Instructions to follow
Here is a block of entries. Write out its lines exactly, from the first through the one containing "From S2P Require Import Prelude".

Stored items from a collection
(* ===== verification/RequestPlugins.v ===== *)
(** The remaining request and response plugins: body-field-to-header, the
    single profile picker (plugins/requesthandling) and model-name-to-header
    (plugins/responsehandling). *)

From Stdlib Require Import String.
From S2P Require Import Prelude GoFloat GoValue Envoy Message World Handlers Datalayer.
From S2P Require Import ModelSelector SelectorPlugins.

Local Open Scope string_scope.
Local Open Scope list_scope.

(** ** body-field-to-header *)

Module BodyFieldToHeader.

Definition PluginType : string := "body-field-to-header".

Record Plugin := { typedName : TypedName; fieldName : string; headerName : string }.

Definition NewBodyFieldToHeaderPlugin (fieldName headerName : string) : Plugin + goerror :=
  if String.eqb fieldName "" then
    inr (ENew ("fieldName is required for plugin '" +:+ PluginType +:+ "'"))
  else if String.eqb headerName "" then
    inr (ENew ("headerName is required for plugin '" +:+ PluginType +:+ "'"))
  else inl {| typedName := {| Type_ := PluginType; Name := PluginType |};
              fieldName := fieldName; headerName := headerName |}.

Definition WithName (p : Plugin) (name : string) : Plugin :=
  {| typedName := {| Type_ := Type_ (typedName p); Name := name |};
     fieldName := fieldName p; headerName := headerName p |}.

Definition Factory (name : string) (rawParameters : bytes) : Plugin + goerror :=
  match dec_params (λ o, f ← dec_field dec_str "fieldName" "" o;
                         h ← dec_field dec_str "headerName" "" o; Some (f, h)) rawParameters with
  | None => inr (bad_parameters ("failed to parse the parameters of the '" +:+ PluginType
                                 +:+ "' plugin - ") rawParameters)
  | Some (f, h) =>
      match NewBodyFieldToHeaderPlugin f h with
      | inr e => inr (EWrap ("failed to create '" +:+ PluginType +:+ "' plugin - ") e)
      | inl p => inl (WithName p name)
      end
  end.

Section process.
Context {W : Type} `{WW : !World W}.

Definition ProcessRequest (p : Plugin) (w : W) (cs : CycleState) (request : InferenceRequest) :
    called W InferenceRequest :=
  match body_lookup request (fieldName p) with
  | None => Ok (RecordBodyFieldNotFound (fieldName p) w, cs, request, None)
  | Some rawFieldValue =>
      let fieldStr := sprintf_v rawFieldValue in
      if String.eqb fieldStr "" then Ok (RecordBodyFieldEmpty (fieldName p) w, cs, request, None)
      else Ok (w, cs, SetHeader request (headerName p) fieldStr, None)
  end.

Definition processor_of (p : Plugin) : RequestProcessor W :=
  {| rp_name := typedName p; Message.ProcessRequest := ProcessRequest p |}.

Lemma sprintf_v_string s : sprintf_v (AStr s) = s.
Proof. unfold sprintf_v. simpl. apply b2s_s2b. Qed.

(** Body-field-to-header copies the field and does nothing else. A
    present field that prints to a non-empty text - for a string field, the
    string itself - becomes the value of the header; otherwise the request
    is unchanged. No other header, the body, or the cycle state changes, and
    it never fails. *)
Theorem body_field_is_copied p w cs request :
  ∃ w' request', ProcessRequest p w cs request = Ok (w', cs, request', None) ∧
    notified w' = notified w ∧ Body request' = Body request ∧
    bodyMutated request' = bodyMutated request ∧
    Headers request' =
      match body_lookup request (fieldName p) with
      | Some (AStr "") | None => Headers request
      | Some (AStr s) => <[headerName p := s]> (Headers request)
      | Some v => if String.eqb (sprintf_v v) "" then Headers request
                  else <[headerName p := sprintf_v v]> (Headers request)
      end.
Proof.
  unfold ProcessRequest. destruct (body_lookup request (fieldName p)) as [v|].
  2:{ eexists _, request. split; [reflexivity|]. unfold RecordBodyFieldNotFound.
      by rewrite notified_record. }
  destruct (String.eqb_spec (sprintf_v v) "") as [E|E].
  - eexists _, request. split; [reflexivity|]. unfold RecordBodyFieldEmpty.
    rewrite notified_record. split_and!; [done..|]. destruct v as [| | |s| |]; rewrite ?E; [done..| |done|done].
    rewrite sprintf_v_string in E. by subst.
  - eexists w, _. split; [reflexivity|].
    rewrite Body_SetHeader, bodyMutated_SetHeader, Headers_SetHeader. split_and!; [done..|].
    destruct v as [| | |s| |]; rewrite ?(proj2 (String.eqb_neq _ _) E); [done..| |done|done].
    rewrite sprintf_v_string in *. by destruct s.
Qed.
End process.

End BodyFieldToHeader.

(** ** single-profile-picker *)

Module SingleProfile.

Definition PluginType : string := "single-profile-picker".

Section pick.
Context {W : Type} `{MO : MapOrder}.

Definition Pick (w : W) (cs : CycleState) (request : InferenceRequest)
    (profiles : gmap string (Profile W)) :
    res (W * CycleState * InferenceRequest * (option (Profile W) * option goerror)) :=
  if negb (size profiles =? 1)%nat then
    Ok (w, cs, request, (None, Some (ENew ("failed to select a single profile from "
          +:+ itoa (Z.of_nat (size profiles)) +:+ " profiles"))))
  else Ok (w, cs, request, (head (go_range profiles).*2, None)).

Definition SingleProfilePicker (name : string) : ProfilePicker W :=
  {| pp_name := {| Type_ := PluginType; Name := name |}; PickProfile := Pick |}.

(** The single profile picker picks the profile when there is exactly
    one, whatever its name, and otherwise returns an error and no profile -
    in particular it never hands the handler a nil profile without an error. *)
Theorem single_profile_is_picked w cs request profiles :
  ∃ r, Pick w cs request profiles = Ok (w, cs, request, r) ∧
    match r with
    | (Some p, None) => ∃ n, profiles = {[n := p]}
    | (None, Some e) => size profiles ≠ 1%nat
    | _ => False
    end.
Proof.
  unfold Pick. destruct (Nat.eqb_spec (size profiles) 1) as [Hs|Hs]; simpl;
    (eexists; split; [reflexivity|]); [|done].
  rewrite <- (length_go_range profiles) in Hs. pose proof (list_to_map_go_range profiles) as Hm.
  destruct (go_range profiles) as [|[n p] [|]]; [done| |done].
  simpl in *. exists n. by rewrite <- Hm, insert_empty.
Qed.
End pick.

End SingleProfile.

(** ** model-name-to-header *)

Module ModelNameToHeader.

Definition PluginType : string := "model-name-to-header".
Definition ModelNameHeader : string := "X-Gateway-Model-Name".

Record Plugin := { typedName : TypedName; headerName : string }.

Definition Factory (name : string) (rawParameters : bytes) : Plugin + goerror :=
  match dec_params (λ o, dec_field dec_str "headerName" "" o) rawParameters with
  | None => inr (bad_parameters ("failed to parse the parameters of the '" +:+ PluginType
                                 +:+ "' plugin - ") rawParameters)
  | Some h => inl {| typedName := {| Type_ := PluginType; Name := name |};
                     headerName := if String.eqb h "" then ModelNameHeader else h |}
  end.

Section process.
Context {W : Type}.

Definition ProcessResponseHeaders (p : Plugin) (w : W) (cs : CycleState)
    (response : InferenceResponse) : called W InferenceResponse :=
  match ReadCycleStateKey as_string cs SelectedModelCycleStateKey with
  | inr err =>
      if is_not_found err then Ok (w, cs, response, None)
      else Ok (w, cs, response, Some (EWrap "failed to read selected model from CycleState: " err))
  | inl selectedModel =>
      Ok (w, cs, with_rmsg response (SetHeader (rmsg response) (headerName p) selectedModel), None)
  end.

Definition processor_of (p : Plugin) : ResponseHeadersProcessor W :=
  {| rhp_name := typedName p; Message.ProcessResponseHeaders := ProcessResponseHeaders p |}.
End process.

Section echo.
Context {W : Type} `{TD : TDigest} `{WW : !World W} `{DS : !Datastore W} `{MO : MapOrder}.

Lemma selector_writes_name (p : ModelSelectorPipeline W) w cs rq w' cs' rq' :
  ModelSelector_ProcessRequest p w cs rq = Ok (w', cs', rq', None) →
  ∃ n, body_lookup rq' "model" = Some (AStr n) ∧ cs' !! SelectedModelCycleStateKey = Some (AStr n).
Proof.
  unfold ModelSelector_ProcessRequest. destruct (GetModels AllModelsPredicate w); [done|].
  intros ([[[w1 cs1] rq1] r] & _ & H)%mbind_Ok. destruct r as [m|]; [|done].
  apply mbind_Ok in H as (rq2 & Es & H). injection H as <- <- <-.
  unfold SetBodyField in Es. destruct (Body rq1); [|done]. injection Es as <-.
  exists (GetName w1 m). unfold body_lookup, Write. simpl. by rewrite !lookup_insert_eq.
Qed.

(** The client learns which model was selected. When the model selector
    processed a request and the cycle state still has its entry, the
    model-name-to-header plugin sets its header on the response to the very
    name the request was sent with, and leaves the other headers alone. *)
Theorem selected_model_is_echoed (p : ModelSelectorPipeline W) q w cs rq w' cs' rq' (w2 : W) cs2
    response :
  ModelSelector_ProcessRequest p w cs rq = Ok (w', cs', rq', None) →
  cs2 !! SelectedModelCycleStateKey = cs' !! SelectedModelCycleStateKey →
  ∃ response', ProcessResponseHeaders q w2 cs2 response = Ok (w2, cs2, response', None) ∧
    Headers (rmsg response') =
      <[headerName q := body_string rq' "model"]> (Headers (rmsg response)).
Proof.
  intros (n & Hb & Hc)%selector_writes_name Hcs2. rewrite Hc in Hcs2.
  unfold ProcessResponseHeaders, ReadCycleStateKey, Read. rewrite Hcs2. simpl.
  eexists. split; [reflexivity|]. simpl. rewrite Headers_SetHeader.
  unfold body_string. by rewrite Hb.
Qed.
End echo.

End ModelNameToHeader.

Solution for this problem
(* ===== verification/RequestPlugins.v ===== *)
(** The remaining request and response plugins: body-field-to-header, the
    single profile picker (plugins/requesthandling) and model-name-to-header
    (plugins/responsehandling). *)

From Stdlib Require Import String.
From S2P Require Import Prelude GoFloat GoValue Envoy Message World Handlers Datalayer.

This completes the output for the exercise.